Material for this task:
(** C5, counterexample: in a wizard just started the entry stored for
    "str;physical;perm(Builder)=12" holds the lock string "perm(builder)",
    not the one typed. *)
Lemma add_attr_lock_not_as_typed : ~ add_attr_scenario "perm(Builder)" plain_services.
Proof.
  intros H.
  assert (Hrun : exists r1 w1,
             _add_attr plain_services "str;physical;perm(Builder)=12" ∅ fresh_world
               = (Ok r1, w1) /\
             attrs_list w1 = [attr_entry "str" "12" (PStr "physical") "perm(builder)"]).
  { eexists _, _. split; vm_compute; reflexivity. }
  destruct Hrun as (r1 & w1 & Hrun & Hattrs).
  destruct (H fresh_world r1 w1 Hrun) as (i & Hentry & _).
  rewrite Hattrs in Hentry. destruct i as [|i]; simpl in Hentry; discriminate.
Qed.

(** C5, witness: the two inputs typed in a wizard just started. *)
Lemma add_attr_scenario_lowercased_witness :
  let run := _add_attr plain_services "str;physical;perm(Builder)=12" ∅ fresh_world in
  exists r1,
    run = (Ok r1, snd run) /\
    exists i : nat,
      attrs_list (snd run) !! i
        = Some (attr_entry "str" "12" (PStr "physical") "perm(builder)") /\
      exists r2 (w2 : world),
        _add_attr plain_services "str=15" ∅ (snd run) = (Ok r2, w2) /\
        attrs_list w2 = <[i := attr_entry "str" "15" PNone ""]> (attrs_list (snd run)).
Proof.
  intros run.
  assert (Hrun : exists r1, run = (Ok r1, snd run)).
  { eexists. vm_compute. reflexivity. }
  destruct Hrun as (r1 & Hrun). exists r1. split; [exact Hrun |].
  exact (add_attr_scenario_lowercased plain_services fresh_world r1 (snd run) Hrun).
Defined.

(** ** Navigation between the field nodes *)

Section Navigation.

Context (ext : services).

Lemma get_menu_prototype_template (w : world) :
  exists w', _get_menu_prototype w = (Ok (template w), w') /\ template w' = template w.
Proof.
  destruct (get_menu_prototype_spec w) as (w0 & Hget & Hp0 & _).
  exists w0. split; [exact Hget |]. unfold template at 1. rewrite Hp0. reflexivity.
Qed.

Lemma get_flat_menu_prototype_spec (w : world) :
  exists flat w', _get_flat_menu_prototype ext w = (Ok flat, w') /\
                  template w' = template w.
Proof.
  unfold _get_flat_menu_prototype. unfold M_bind at 1. unfold get_world.
  destruct (get_menu_prototype_template w) as (w0 & Hget & Ht0).
  assert (Hrecompute : exists flat w',
    (prot <- _get_menu_prototype ;;
     modify (set_olc_flat_prototype (Some (flatten_prototype ext prot))) ;;;
     M_ret (flatten_prototype ext prot)) w = (Ok flat, w') /\
    template w' = template w).
  { unfold M_bind at 1. rewrite Hget. run_M. eauto. }
  destruct (olc_flat_prototype w) as [flat|]; [| exact Hrecompute].
  destruct (dict_empty flat); [exact Hrecompute |].
  exists flat, w. split; reflexivity.
Qed.

(** [_get_current_value] always answers, and leaves the Template as it
    is. *)
Lemma get_current_value_spec (keyname : string) (w : world) :
  exists current w', _get_current_value ext keyname w = (Ok current, w') /\
                     template w' = template w.
Proof.
  unfold _get_current_value.
  destruct (get_menu_prototype_template w) as (w0 & Hget & Ht0).
  unfold M_bind at 1. rewrite Hget.
  destruct (template w !! keyname) as [v|].
  - unfold M_ret. eauto.
  - destruct (get_flat_menu_prototype_spec w0) as (flat & w1 & Hflat & Ht1).
    unfold M_bind at 1. rewrite Hflat.
    destruct (flat !! keyname); unfold M_ret; eexists _, _;
      (split; [reflexivity | congruence]).
Qed.

(** The home node declares its neighbours as aliases and destination. *)
Lemma node_home_shows (w : world) :
  exists shown w', node_home ext w = (Ok shown, w') /\
    template w' = template w /\
    snd shown =
      _wizard_options (Some "home") (Some "aliases") (Some "destination") default_color
      ++ [set_property_option "home" strip_processor "node_destination"].
Proof.
  unfold node_home.
  destruct (get_current_value_spec "home" w) as (current & w' & Hcur & Ht).
  unfold M_bind at 1. rewrite Hcur. unfold M_ret. eauto.
Qed.

(** The aliases node declares its neighbours as key and attrs. *)
Lemma node_aliases_shows (w : world) :
  exists shown w', node_aliases ext w = (Ok shown, w') /\
    template w' = template w /\
    snd shown =
      _wizard_options (Some "aliases") (Some "key") (Some "attrs") default_color
      ++ [set_property_option "aliases" comma_list_processor "node_attrs"].
Proof.
  unfold node_aliases.
  destruct (get_current_value_spec "aliases" w) as (current & w' & Hcur & Ht).
  unfold M_bind at 1. rewrite Hcur. unfold M_ret. eauto.
Qed.

Lemma node_key_shows (w : world) :
  exists shown w', node_key ext w = (Ok shown, w') /\
    template w' = template w /\
    snd shown =
      _wizard_options (Some "key") (Some "typeclass") (Some "aliases") default_color
      ++ [set_property_option "key" strip_processor "node_aliases"].
Proof.
  unfold node_key.
  destruct (get_current_value_spec "key" w) as (current & w' & Hcur & Ht).
  unfold M_bind at 1. rewrite Hcur. unfold M_ret. eauto.
Qed.

(** The help text of the permissions node cannot be formatted. *)
Lemma node_permissions_raises (w : world) :
  fst (node_permissions ext w) = Raise (KeyError "permissions").
Proof.
  unfold node_permissions.
  destruct (get_current_value_spec "permissions" w) as (current & w' & Hcur & Ht).
  unfold M_bind at 1. rewrite Hcur. reflexivity.
Qed.

(** Where the walk goes well: Back from aliases leads to key, and
    Forward from key leads to aliases again. *)
Lemma back_then_forward_from_aliases (w : world) :
  exists w', back_then_forward ext "node_aliases" w = (Ok (Some "node_aliases"), w') /\
             template w' = template w.
Proof.
  destruct (node_aliases_shows w) as (shown & w1 & Hrun & Ht1 & Hopts).
  destruct (node_key_shows w1) as (shown' & w2 & Hrun' & Ht2 & Hopts').
  exists w2. split; [| congruence].
  unfold back_then_forward, follow at 1.
  change (menudata ext "node_aliases") with (Some (node_aliases ext)).
  unfold M_bind at 1. unfold M_bind at 1. rewrite Hrun, Hopts.
  unfold M_ret at 1. simpl.
  unfold follow. change (menudata ext _) with (Some (node_key ext)).
  unfold M_bind at 1. rewrite Hrun', Hopts'.
  reflexivity.
Qed.

(** C2, at the home node: Back leads to the aliases node, as declared,
    and Forward from there leads to the attrs node, not to the home node.
    The Template is the same after the two steps.  The permissions node,
    the other node C2 names, raises before it shows any option. *)
Theorem back_then_forward_from_home (w : world) :
  (exists w', back_then_forward ext "node_home" w = (Ok (Some "node_attrs"), w') /\
              template w' = template w) /\
  fst (back_then_forward ext "node_permissions" w) = Raise (KeyError "permissions").
Proof.
  split.
  - destruct (node_home_shows w) as (shown & w1 & Hrun & Ht1 & Hopts).
    destruct (node_aliases_shows w1) as (shown' & w2 & Hrun' & Ht2 & Hopts').
    exists w2. split; [| congruence].
    unfold back_then_forward, follow at 1.
    change (menudata ext "node_home") with (Some (node_home ext)).
    unfold M_bind at 1. unfold M_bind at 1. rewrite Hrun, Hopts.
    unfold M_ret at 1. simpl.
    unfold follow. change (menudata ext _) with (Some (node_aliases ext)).
    unfold M_bind at 1. rewrite Hrun', Hopts'.
    reflexivity.
  - unfold back_then_forward, follow at 1.
    change (menudata ext "node_permissions") with (Some (node_permissions ext)).
    unfold M_bind at 1. unfold M_bind at 1.
    pose proof (node_permissions_raises w) as Hraise.
    destruct (node_permissions ext w) as [[shown|e] w']; simpl in Hraise;
      [discriminate |].
    simpl. congruence.
Qed.

End Navigation.

(** ** The update node: [node_update_objects], [_keep_diff] *)

Lemma set_heap_same (w : world) : set_heap (heap w) w = w.
Proof. destruct w. reflexivity. Qed.

Section UpdateNode.

Context (ext : services).

Lemma header_first_line (n : string) :
  PyStr.format "Suggested changes to {} objects. " [n] [] =
  Ok ("Suggested changes to " +:+ n +:+ " objects. ").
Proof. reflexivity. Qed.

(** The second line of the header names its fields [{name}] and
    [{dbref}] and is formatted with two positional arguments. *)
Lemma header_second_line (key dbref : string) :
  PyStr.format ("Showing random example obj to change: {name} (#{dbref}))" +:+ newline)
    [key; dbref] [] = Raise (KeyError "name").
Proof. reflexivity. Qed.

Lemma update_header_raises (update_objects : list obj) (o : option obj) :
  exists e, update_header update_objects o = Raise e.
Proof.
  unfold update_header. rewrite header_first_line. cbn [result_bind].
  destruct o as [o|]; [| eauto].
  rewrite header_second_line. cbn [result_bind]. eauto.
Qed.

(** With objects to update, the node never gets past its header. *)
Lemma node_update_objects_raises (w : world) (kwargs : gmap string kwval)
    (o : obj) (os : list obj) :
  kwargs !! "objects" = Some (KObjs (o :: os)) ->
  exists e, fst (node_update_objects ext kwargs w) = Raise e.
Proof.
  intros Hobjs. unfold node_update_objects. rewrite Hobjs. simpl.
  unfold M_bind at 1.
  destruct (resolve_diff ext _ _ _ (o :: os) w) as [[[[diff objp] chosen]|e] w'];
    [| simpl; eauto].
  unfold M_bind at 1. unfold lift at 1.
  destruct (update_header_raises (o :: os) chosen) as (e & ->). simpl. eauto.
Qed.

(** The node itself never calls the bulk update of the spawner. *)
Lemma node_update_objects_no_bulk_update (w : world) (kwargs : gmap string kwval) :
  bulk_updates (snd (node_update_objects ext kwargs w)) = bulk_updates w.
Proof.
  unfold node_update_objects.
  destruct (kw_objects (default KNone (kwargs !! "objects"))) as [|o os];
    [reflexivity |].
  set (objs := o :: os).
  assert (Hresolve : forall p op d,
            bulk_updates (snd (resolve_diff ext p op d objs w)) = bulk_updates w).
  { intros p op d. unfold resolve_diff. run_M.
    destruct (kw_truthy w d); [reflexivity |].
    destruct (choice ext objs); [| reflexivity].
    destruct (kw_dict p); [| reflexivity].
    destruct (prototype_diff_from_object ext _ _). reflexivity. }
  unfold M_bind at 1.
  specialize (Hresolve (default KNone (kwargs !! "prototype"))
                (default KNone (kwargs !! "obj_prototype"))
                (default KNone (kwargs !! "diff"))).
  destruct (resolve_diff ext _ _ _ objs w) as [[[[diff objp] chosen]|e] w'];
    simpl in Hresolve; [| exact Hresolve].
  unfold M_bind at 1. unfold lift at 1.
  destruct (update_header objs chosen); [| exact Hresolve].
  unfold M_bind at 1. unfold get_world. unfold lift.
  simpl. exact Hresolve.
Qed.

(** The loop returns at the first entry that is not KEEP: what comes
    after that entry in the sorted diff has no part in the result. *)
Lemma update_loop_stops_at_first_change (keeps : list (string * string))
    (key inst : string) (rest rest' : list (string * string))
    (prototype obj_prototype diff update_objects back_node : kwval)
    (chosen : option obj) (text : list string) (options : list menu_option) (io : nat) :
  Forall (fun entry => snd entry = "KEEP") keeps ->
  inst <> "KEEP" ->
  update_loop ext (keeps ++ (key, inst) :: rest) prototype obj_prototype diff
    update_objects back_node chosen text options io =
  update_loop ext (keeps ++ (key, inst) :: rest') prototype obj_prototype diff
    update_objects back_node chosen text options io.
Proof.
  intros Hkeeps Hinst. revert text.
  induction Hkeeps as [|[k i] keeps Hk _ IH]; intros text.
  - simpl. destruct (dict_item obj_prototype key); [| reflexivity]. simpl.
    destruct (String.eqb_spec inst "KEEP"); [contradiction | reflexivity].
  - simpl in Hk. subst i. simpl.
    destruct (dict_item obj_prototype k); [| reflexivity]. simpl.
    apply IH.
Qed.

Aim of the task:
Please reproduce the lines from the line with "not the one typed. *)" to the line with "attrs_list (snd run) !! i", both ends included, exactly as they appear above.

Answer box:
    not the one typed. *)
Lemma add_attr_lock_not_as_typed : ~ add_attr_scenario "perm(Builder)" plain_services.
Proof.
  intros H.
  assert (Hrun : exists r1 w1,
             _add_attr plain_services "str;physical;perm(Builder)=12" ∅ fresh_world
               = (Ok r1, w1) /\
             attrs_list w1 = [attr_entry "str" "12" (PStr "physical") "perm(builder)"]).
  { eexists _, _. split; vm_compute; reflexivity. }
  destruct Hrun as (r1 & w1 & Hrun & Hattrs).
  destruct (H fresh_world r1 w1 Hrun) as (i & Hentry & _).
  rewrite Hattrs in Hentry. destruct i as [|i]; simpl in Hentry; discriminate.
Qed.

(** C5, witness: the two inputs typed in a wizard just started. *)
Lemma add_attr_scenario_lowercased_witness :
  let run := _add_attr plain_services "str;physical;perm(Builder)=12" ∅ fresh_world in
  exists r1,
    run = (Ok r1, snd run) /\
    exists i : nat,
      attrs_list (snd run) !! i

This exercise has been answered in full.